Directions
Copy all of the material below, line for line.
=== Material provided ===
(** * Citation / reference consistency checker: a shallow embedding

    Source: [sbb-citation-match-checker.py].  The script extracts name-year
    citations from the text of a document, derives ["surname|year"] keys
    from them and from the lines of the reference list, and reports the
    keys found on one side only.

    Python strings are sequences of Unicode code points, so a text is a
    list of code points ([N]).  The character tests of [str] and [re]
    ([str.strip], [str.split], [\s], [\d], [str.lower]) follow CPython:
    white space is the fixed table of [Py_UNICODE_ISSPACE]; decimal digits
    and lower-casing are the ASCII ones on ASCII input and come from the
    Unicode character database otherwise, which is a parameter of the
    development ([UnicodeData]).  Regular expressions are run by a
    backtracking matcher with the priorities of [re] (greedy and lazy
    repetition, optional items, capture groups, [^] and [$]). *)

From Stdlib Require Import NArith Ascii String List Bool Arith Lia Sorted.
From stdpp Require Import base option list gmap sets.
Import ListNotations.

Local Open Scope N_scope.
Local Open Scope nat_scope.

(** ** Texts *)

Abbreviation str := (list N).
===
Reply to the exercise
(** * Citation / reference consistency checker: a shallow embedding

    Source: [sbb-citation-match-checker.py].  The script extracts name-year
    citations from the text of a document, derives ["surname|year"] keys
    from them and from the lines of the reference list, and reports the
    keys found on one side only.

    Python strings are sequences of Unicode code points, so a text is a
    list of code points ([N]).  The character tests of [str] and [re]
    ([str.strip], [str.split], [\s], [\d], [str.lower]) follow CPython:
    white space is the fixed table of [Py_UNICODE_ISSPACE]; decimal digits
    and lower-casing are the ASCII ones on ASCII input and come from the
    Unicode character database otherwise, which is a parameter of the
    development ([UnicodeData]).  Regular expressions are run by a
    backtracking matcher with the priorities of [re] (greedy and lazy
    repetition, optional items, capture groups, [^] and [$]). *)

From Stdlib Require Import NArith Ascii String List Bool Arith Lia Sorted.
From stdpp Require Import base option list gmap sets.
Import ListNotations.

Local Open Scope N_scope.
Local Open Scope nat_scope.

(** ** Texts *)

Abbreviation str := (list N).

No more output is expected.